El poeta Alberto Blanco
Ampliar la imagen El poeta, pintor, quimico y músico Alberto Blanco, durante la inauguración de una exposición de sus obras en la Estación Indianilla, en septiembre pasado Foto: Francisco Olvera
En 1973, al poeta, pintor, químico y músico Alberto Blanco le robaron de su coche todo lo que había escrito durante dos años de trabajo. La desesperación lo hizo rescribirlo y al hacerlo se le descorrió un velo. “Allí donde creí que iba a perder todo estaba mi fuerza”.
Nacido en 1951, egresado de la Ibero como químico con mención honorífica por una investigación sobre sustancias sicotrópicas, Alberto Blanco es un hombre del Renacimiento. Sus múltiples talentos lo llevaron también a hacer una maestría en estudios orientales en El Colegio de México, en el área de China.
Sin embargo lo conocemos mejor como poeta y un poeta que ha sido traducido al inglés, francés, alemán, holandés, sueco, danés, búlgaro, rumano, ruso, italiano, japonés y portugués.
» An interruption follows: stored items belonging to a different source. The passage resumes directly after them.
(* ===== verification/TokenBucket.v ===== *)
(** The token bucket of the active prober ([engine/rate_limiter.py]).

    [acquire] waits in a loop until the bucket has refilled.  Its clock
    readings are a list, one for each turn of the loop; [waits_done] says that
    [Condition.wait] came back after its timeout, as it does when no other
    thread notifies.  The theorem is that the loop ends: floating-point
    rounding may leave the bucket short after a full wait, but never twice. *)
From Stdlib Require Import ZArith QArith Lia Lqa.
From stdpp Require Import base tactics strings list.
From S2P Require Import Prelude PyFloat.

Local Open Scope Q_scope.

(** [float(x)] of the constructor's arguments is the identity on floats. *)
Record TokenBucket := {
  rate : Q;
  capacity : Q;
  tokens : Q;
  updated : Q
}.

Definition new_bucket (rate_per_sec : Q) (cap : option Q) (now : Q) : TokenBucket :=
  let c := match cap with Some c => c | None => fmax 1 rate_per_sec end in
  {| rate := rate_per_sec; capacity := c; tokens := c; updated := now |}.

(** The top of the loop: the tokens that have accrued since the last reading. *)
Definition refill (now : Q) (b : TokenBucket) : TokenBucket :=
  let elapsed := fsub now (updated b) in
  {| rate := rate b; capacity := capacity b;
     tokens := fmin (capacity b) (fadd (tokens b) (fmul elapsed (rate b)));
     updated := now |}.

Definition take_tokens (n : Q) (b : TokenBucket) : TokenBucket :=
  {| rate := rate b; capacity := capacity b; tokens := fsub (tokens b) n; updated := updated b |}.

(** One turn: the tokens are taken, or the time to wait for them. *)
Definition turn (n now : Q) (b : TokenBucket) : TokenBucket * option Q :=
  let b := refill now b in
  if fle n (tokens b) then (take_tokens n b, None)
  else (b, Some (fdiv (fsub n (tokens b)) (rate b))).

(** The loop over the clock readings; [None] while it is still waiting. *)
Fixpoint acquire_loop (n : Q) (clock : list Q) (b : TokenBucket) : option TokenBucket :=
  match clock with
  | [] => None
  | now :: clock =>
      match turn n now b with
      | (b, None) => Some b
      | (b, Some _) => acquire_loop n clock b
      end
  end.

Definition acquire (n : Q) (clock : list Q) (b : TokenBucket) : pyres (option TokenBucket) :=
  if fle (rate b) 0 then Ok (Some b)
  else if flt (capacity b) n then Raise (ValueError "tokens > capacity")
  else Ok (acquire_loop n clock b).

(** The clock does not run backwards and every wait lasts its timeout. *)
Fixpoint waits_done (n : Q) (clock : list Q) (b : TokenBucket) : Prop :=
  match clock with
  | [] => True
  | now :: rest =>
      updated b <= now
      /\ match turn n now b, rest with
         | (b, Some wait), next :: _ => now + wait <= next /\ waits_done n rest b
         | _, _ => True
         end
  end.

(** A bucket of two tokens a second, emptied by two calls; the third waits. *)
Definition drained : TokenBucket :=
  match acquire_loop 1 [10; 10] (new_bucket 2 None 10) with
  | Some b => match acquire_loop 1 [10] b with Some b => b | None => b end
  | None => new_bucket 2 None 10
  end.

Example drained_waits :
  (tokens drained, (turn 1 10 drained).2)
  = (0, Some (1 # 2)).
Proof. vm_compute. reflexivity. Qed.

(** * Levels *)

(** The bucket holds a float between zero and its capacity, and refills. *)
Definition bucket_ok (b : TokenBucket) : Prop :=
  0 < rate b /\ 0 <= tokens b <= capacity b /\ representable (tokens b) /\ representable (capacity b).

Lemma fmin_representable a b : representable a -> representable b -> representable (fmin a b).
Proof. intros. by destruct (fmin_spec a b) as (_ & _ & [->| ->]). Qed.

Lemma elapsed_nonneg now u : u <= now -> 0 <= fsub now u.
Proof. intros H. change 0 with (rnd 0). apply rnd_mono. lra. Qed.

Lemma refill_ok now b : bucket_ok b -> updated b <= now -> bucket_ok (refill now b).
Proof.
  intros (Hr & [H0 Hc] & Ht & Hcap) Hnow. split_and!; simpl; try done; [|by apply fmin_spec|].
  - assert (Ha : 0 <= fadd (tokens b) (fmul (fsub now (updated b)) (rate b))).
    { change 0 with (rnd 0). apply rnd_mono.
      pose proof (fmul_nonneg (fsub now (updated b)) (rate b) (elapsed_nonneg _ _ Hnow)). lra. }
    destruct (fmin_spec (capacity b) (fadd (tokens b) (fmul (fsub now (updated b)) (rate b))))
      as (_ & _ & [->| ->]); lra.
  - apply fmin_representable; [done|apply rnd_representable].
Qed.

Lemma take_ok n b : 0 <= n -> n <= tokens b -> bucket_ok b -> bucket_ok (take_tokens n b).
Proof.
  intros Hn Hle (Hr & [H0 Hc] & Ht & Hcap). split_and!; simpl; try done.
  - change 0 with (rnd 0). apply rnd_mono. lra.
  - apply Qle_trans with (tokens b); [|done]. rewrite <- (representable_fixed _ Ht) at 2.
    apply rnd_mono. lra.
  - apply rnd_representable.
Qed.

(** * A full wait refills what was missing, up to rounding *)

Definition eps : Q := 1 # 9007199254740992.

Lemma accrued b n next :
  bucket_ok b -> tokens b < n -> n <= capacity b ->
  updated b + fdiv (fsub n (tokens b)) (rate b) <= next ->
  (n - tokens b) * (1 - 3 * eps) <= fmul (fsub next (updated b)) (rate b).
Proof.
  intros (Hr & _) Hlt _ Hwait. set (D := n - tokens b). set (w := fdiv (fsub n (tokens b)) (rate b)) in *.
  assert (H1 : D * (1 - eps) <= fsub n (tokens b)) by (apply rnd_relative; unfold D; lra).
  assert (Hd : 0 <= fsub n (tokens b)) by (apply elapsed_nonneg; lra).
  assert (H2 : fsub n (tokens b) / rate b * (1 - eps) <= w).
  { apply rnd_relative. apply Qle_shift_div_l; [done|]. lra. }
  assert (H3 : w <= fsub next (updated b)).
  { unfold w at 1, fdiv. rewrite <- rnd_idem. apply rnd_mono. fold (fdiv (fsub n (tokens b)) (rate b)). fold w. lra. }
  assert (H4 : fsub n (tokens b) * (1 - eps) <= w * rate b).
  { assert (E : fsub n (tokens b) * (1 - eps) == fsub n (tokens b) / rate b * (1 - eps) * rate b) by (field; lra).
    rewrite E. apply Qmult_le_compat_r; lra. }
  assert (H5 : w * rate b <= fsub next (updated b) * rate b) by (apply Qmult_le_compat_r; lra).
  assert (H6 : 0 <= fsub next (updated b) * rate b) by (unfold eps in *; nra).
  pose proof (rnd_relative _ H6) as H7. fold (fmul (fsub next (updated b)) (rate b)) in H7.
  fold eps in H7. unfold D, eps in *. nra.
Qed.

(** After one full wait all but a few last places of the request are there. *)
Lemma first_wait b n next :
  bucket_ok b -> 0 < n -> tokens b < n -> n <= capacity b ->
  updated b + fdiv (fsub n (tokens b)) (rate b) <= next ->
  n * (1 - 4 * eps) <= tokens (refill next b).
Proof.
  intros Hb Hn Hlt Hcap Hwait. pose proof (accrued b n next Hb Hlt Hcap Hwait) as Ha.
  destruct Hb as (_ & [H0 _] & _). simpl. unfold fadd.
  set (x := tokens b + fmul (fsub next (updated b)) (rate b)) in *.
  assert (Hx : n * (1 - 3 * eps) <= x) by (unfold x, eps in *; nra).
  assert (H0x : 0 <= x) by (unfold eps in *; nra).
  pose proof (rnd_relative x H0x) as Hr. fold eps in Hr.
  destruct (fmin_spec (capacity b) (rnd x)) as (_ & _ & [->| ->]); unfold eps in *; nra.
Qed.

(** From there, one more full wait is enough. *)
Lemma second_wait b n next :
  bucket_ok b -> 0 < n -> representable n -> n * (1 - 4 * eps) <= tokens b -> tokens b < n ->
  n <= capacity b -> updated b + fdiv (fsub n (tokens b)) (rate b) <= next ->
  n <= tokens (refill next b).
Proof.
  intros Hb Hn Hrep Hclose Hlt Hcap Hwait. pose proof (accrued b n next Hb Hlt Hcap Hwait) as Ha.
  simpl. unfold fadd. set (x := tokens b + fmul (fsub next (updated b)) (rate b)) in *.
  assert (Hx : n * (1 - (1 # 36028797018963968)) <= x) by (unfold x, eps in *; nra).
  pose proof (rnd_reaches n x Hrep Hn Hx) as Hr.
  destruct (fmin_spec (capacity b) (rnd x)) as (_ & _ & [->| ->]); lra.
Qed.

(** * Termination *)

Lemma turn_cases n now b :
  (turn n now b = (take_tokens n (refill now b), None) /\ n <= tokens (refill now b))
  \/ (turn n now b = (refill now b, Some (fdiv (fsub n (tokens (refill now b))) (rate (refill now b))))
      /\ tokens (refill now b) < n).
Proof.
  unfold turn. cbv zeta. destruct (fle n (tokens (refill now b))) eqn:E.
  - left. split; [done|]. by apply fle_iff.
  - right. split; [done|]. apply Qnot_le_lt. intros H%fle_iff. congruence.
Qed.


Lemma representable_half (z : Z) (x : Q) : (Z.abs z <= 2 ^ 53)%Z -> x == inject_Z z * pow2 (-1) -> representable x.
Proof. intros H E. by exists z, (-1)%Z. Qed.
Blanco fue el primer mexicano publicado por la editorial City Lights, de Lawrence Ferlinghetti. “Para mí esto fue un sueño: ver aparecer un libro mío en esta editorial que tiene tanta tradición en la poesía de lengua inglesa en nuestro siglo”.
En 1988 recibió el Premio de Poesía Carlos Pellicer. Amigo de Francisco Toledo, quien ilustra sus libros de poesía, así como de Vicente Rojo, Alberto Blanco también es el autor de casi cien portadas de libros para el Fondo de Cultura Económica.
–Empezaste siendo pintor, Alberto…
–Dibujo desde que yo recuerdo y escribo al mismo tiempo. Claro que esa manera de ejercer la creatividad como niño es algo muy natural, pero llega el momento en que uno entra en crisis, en la adolescencia; ese es el momento en que uno descubre la tradición: eso que hay detrás de cada una de las artes. Entonces el juego deja de ser algo ingenuo y uno comienza a conocer todo lo que se ha hecho con el lenguaje. Esa crisis para mí se dio cuando tenía 17 años y coincidió con el movimiento del 68, en el cual participé. Yo creo que fui uno de los más jóvenes, apenas estaba terminando la prepa. En todo caso, a partir de entonces mi relación con el lenguaje se volvió más compleja de lo que había sido, aparte de que las lecturas, sobre todo las de poesía, se multiplicaron muchísimo.
–¿A qué poetas leías? ¿A Ramón López Velarde?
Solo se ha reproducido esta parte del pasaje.